Candidate genes overlapped with drought QTLs of Tomato
In this study, we aimed to explore the potential role of three candidate genes, FLA2, ASCT, and NPF7.3, in the response of tomato plants to drought stress. To investigate this, we compared the location of these genes with the previously identified QTLs associated with drought-related traits in tomato17.
Our analysis revealed that all three candidate genes overlapped with QTLs that were previously associated with drought stress, suggesting their potential involvement in the plant’s response to water deficit conditions (Table 1). Specifically, the QTLs RIP, SSC, NFr, and FW were identified under drought stress for the traits of time to ripe, soluble solid content, number of fruits, and fruit weight, respectively.
The importance of our findings lies in the potential for identifying specific genes that contribute to the drought stress response of tomato plants. A better understanding of the genetic mechanisms involved in this response is crucial for developing crop varieties that can withstand environmental stressors such as water scarcity.

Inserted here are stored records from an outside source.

(** * MyWebClips: the static site builder [scripts/build.js]

    A shallow embedding of the build script and the properties its
    specification states about it.  JavaScript strings are sequences of
    UTF-16 code units, numbers that count pages are integers, the object
    used for grouping is a finite map, and the file-system calls of [run]
    thread an explicit state. *)

From Stdlib Require Import ZArith NArith QArith Qround String Ascii Lia.
From Stdlib Require DecimalPos.
From stdpp Require Import base option list gmap sorting.
Definition round (s : state) (kw : Z * Z) : state :=
  let T1 := add32 (add32 (add32 (add32 (wh s) (Sigma1 (we s)))
                                (Ch (we s) (wf s) (wg s))) kw.1) kw.2 in
  let T2 := add32 (Sigma0 (wa s)) (Maj (wa s) (wb s) (wc s)) in
  State (add32 T1 T2) (wa s) (wb s) (wc s) (add32 (wd s) T1) (we s) (wf s) (wg s).

Definition compress (h : state) (block : list Z) : state :=
  let s := foldl round h (zip K (schedule block)) in
  State (add32 (wa h) (wa s)) (add32 (wb h) (wb s)) (add32 (wc h) (wc s))
        (add32 (wd h) (wd s)) (add32 (we h) (we s)) (add32 (wf h) (wf s))
        (add32 (wg h) (wg s)) (add32 (wh h) (wh s)).

Definition byte_of_Z (z : Z) : byte :=
  default x00 (Byte.of_N (Z.to_N (z mod 256))).

Definition Z_of_byte (b : byte) : Z := Z.of_N (Byte.to_N b).

Definition word_bytes (w : Z) : list byte := byte_of_Z <$> be_bytes 4 w.

Definition digest (h : state) : list byte :=
  word_bytes (wa h) ++ word_bytes (wb h) ++ word_bytes (wc h) ++ word_bytes (wd h)
  ++ word_bytes (we h) ++ word_bytes (wf h) ++ word_bytes (wg h) ++ word_bytes (wh h).

(** Modelled from the spec: the SHA-256 digest of a message, the hash of
    "HMAC-SHA256", which Node's [crypto] computes for [game.js]. *)
Definition sha256 (msg : list byte) : list byte :=
  let padded := pad (Z_of_byte <$> msg) in
  digest (foldl compress H0 (groups 64 (length padded / 64) padded)).

End SHA256.

(** Modelled from the spec: "HMAC-SHA256(key, utf8(move)) encoded as
    lowercase hex", that is what [crypto.createHmac('sha256', key)],
    [.update(message)] and [.digest('hex')] of Node's [crypto] module compute
    (RFC 2104 over SHA-256).  A [Buffer] is a list of bytes. *)
Module crypto.

Definition block_size : nat := 64.

Definition xor_byte (c : Z) (b : byte) : byte :=
  SHA256.byte_of_Z (Z.lxor (SHA256.Z_of_byte b) c).

(** Modelled from the spec: "HMAC-SHA256(key, ...)", the keyed hash that
    [crypto.createHmac('sha256', key)] of Node computes (RFC 2104). *)
Definition hmac_sha256 (key msg : list byte) : list byte :=
  let k := if decide (block_size < length key)%nat then SHA256.sha256 key else key in
  let k := k ++ replicate (block_size - length k) x00 in
  SHA256.sha256 ((xor_byte 0x5c <$> k)
                 ++ SHA256.sha256 ((xor_byte 0x36 <$> k) ++ msg)).

(** The bytes of a string in UTF-8; a [string] of the model is that byte
    sequence already. *)
Definition utf8 (s : string) : list byte :=
  Ascii.byte_of_ascii <$> list_ascii_of_string s.

Definition hex_digits : list Ascii.ascii :=
  list_ascii_of_string "0123456789abcdef".

Definition hex_digit (n : N) : Ascii.ascii :=
  nth (N.to_nat n) hex_digits "0"%char.

(** Modelled from the spec: "encoded as lowercase hex", what
    [.digest('hex')] of Node returns: two digits per byte. *)
Fixpoint hex (bytes : list byte) : string :=
  match bytes with
  | [] => EmptyString
  | b :: bytes' =>
      String (hex_digit (Byte.to_N b / 16))
        (String (hex_digit (Byte.to_N b mod 16)) (hex bytes'))
  end.

(** The object [createHmac] returns: the key and the data fed so far. *)
Record Hmac : Type := Hmac_ { hmac_key : list byte; hmac_data : list byte }.

Definition createHmac_sha256 (key : list byte) : Hmac := Hmac_ key [].

Definition update (h : Hmac) (message : string) : Hmac :=
  Hmac_ (hmac_key h) (hmac_data h ++ utf8 message).

Definition digest_hex (h : Hmac) : string :=
  hex (hmac_sha256 (hmac_key h) (hmac_data h)).

End crypto.

Module HMACCalculator.

(** [calculateHMAC(key, message)]. *)
Definition calculateHMAC (key : list byte) (message : string) : string :=
  crypto.digest_hex (crypto.update (crypto.createHmac_sha256 key) message).

End HMACCalculator.

(** Modelled from the spec: [verify(key, move, commitment)], which
    [game.js] does not have (the player checks the printed HMAC outside the
    program): it "recomputes [commit(key, move)] and compares byte-for-byte
    to the supplied [commitment]"; [commit] is [calculateHMAC]. *)
Definition verify (key : list byte) (move commitment : string) : bool :=
  String.eqb (HMACCalculator.calculateHMAC key move) commitment.

(** ** Vocabulary of the statements *)

(** The lists of moves the command line lets through: at least three, an
    odd number, no repetition. *)
Definition valid_moves (moves : list string) : Prop :=
  (3 <= length moves)%nat /\ Nat.odd (length moves) = true /\ NoDup moves.

#[global] Instance valid_moves_dec moves : Decision (valid_moves moves).
Proof. unfold valid_moves. apply _. Defined.

(** An [n]-by-[n] array of arrays. *)
Definition square (n : nat) (m : matrix) : Prop :=
  length m = n /\ Forall (fun row => length row = n) m.

(** The outcome that the loops stamp on the cell in row [r], column [k]
    of a matrix of side [n], over what was there before. *)
Definition stamp (n r k : Z) (old : option Outcome) : option Outcome :=
  if decide (1 <= (k - r) mod n /\ 2 * ((k - r) mod n) <= n - 1) then Some Win
  else if decide (1 <= (r - k) mod n /\ 2 * ((r - k) mod n) <= n - 1) then Some Lose
  else old.

(** The content of a cell of the finished matrix, as a function of its
    coordinates alone. *)
Definition rule (n r k : Z) : Outcome :=
  if decide (1 <= (k - r) mod n /\ 2 * ((k - r) mod n) <= n - 1) then Win
  else if decide (1 <= (r - k) mod n /\ 2 * ((r - k) mod n) <= n - 1) then Lose
  else Draw.

(** The number of cells of [row] that hold [o]. *)
Definition count (o : Outcome) (row : list Outcome) : nat :=
  length (filter (fun x => x = o) row).

(** The row of an odd-sided matrix read from its diagonal cell onwards. *)
Definition balanced_row (h : nat) : list Outcome :=
  Draw :: replicate h Win ++ replicate h Lose.

Definition rps : list string := ["rock"; "paper"; "scissors"]%string.

(** A character of a lowercase hexadecimal numeral. *)
Definition is_lower_hex (c : Ascii.ascii) : Prop := c ∈ crypto.hex_digits.

(** ['Win'] and ['Lose'] exchanged: the same game seen by the other
    player. *)
Definition flip_outcome (o : Outcome) : Outcome :=
  match o with
  | Win => Lose
  | Lose => Win
  | Draw => Draw
  end.

(** The row of an even-sided matrix read from its diagonal cell onwards:
    the cell half-way round is a second ['Draw']. *)
Definition even_row (h : nat) : list Outcome :=
  Draw :: replicate h Win ++ Draw :: replicate h Lose.
(** ** Strings and numbers of JavaScript *)

(** The built-in operations [game.js] uses to print its table and to read
    the user's choice, as ECMAScript defines them.  A [string] of the model
    is the UTF-8 form of the JavaScript string. *)
Module JS.

(** The UTF-16 code units that the character starting at a byte takes:
    none for a continuation byte, two for the lead byte of a four-byte
    sequence. *)
Definition code_units (c : Ascii.ascii) : nat :=
  let b := N_of_ascii c in
  if (b <? 128)%N then 1%nat
  else if (b <? 192)%N then 0%nat
  else if (b <? 240)%N then 1%nat
  else 2%nat.

(** [s.length]. *)
Fixpoint utf16_length (s : string) : nat :=
  match s with
  | EmptyString => 0%nat
  | String c s' => (code_units c + utf16_length s')%nat
  end.

(** [s.repeat(count)]. *)
Fixpoint repeat (s : string) (count : nat) : string :=
  match count with
  | O => EmptyString
  | S count' => s +:+ repeat s count'
  end.

(** [s.padEnd(target)] and [s.padStart(target)], padding with spaces. *)
Definition padEnd (s : string) (target : nat) : string :=
  s +:+ repeat " " (target - utf16_length s).

Definition padStart (s : string) (target : nat) : string :=
  repeat " " (target - utf16_length s) +:+ s.

(** [l.join(sep)]. *)
Fixpoint join (sep : string) (l : list string) : string :=
  match l with
  | [] => EmptyString
  | [x] => x
  | x :: l' => x +:+ sep +:+ join sep l'
  end.

(** The decimal digits of [n], least significant first. *)
Fixpoint lsb_digits (fuel n : nat) : list nat :=
  match fuel with
  | O => []
  | S fuel' =>
      (n mod 10)%nat ::
        (if (n / 10 =? 0)%nat then [] else lsb_digits fuel' (n / 10))
  end.

Definition digit_char (d : nat) : Ascii.ascii := ascii_of_nat (48 + d).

Our study suggests that FLA2, ASCT, and NPF7.3 could be promising candidate genes for further investigation in the context of drought stress in tomato plants. Future studies could focus on elucidating the specific molecular pathways through which these genes affect the plant’s response to water deficit conditions. This could lead to the development of more targeted breeding programs that utilize these genes to develop drought-tolerant tomato varieties.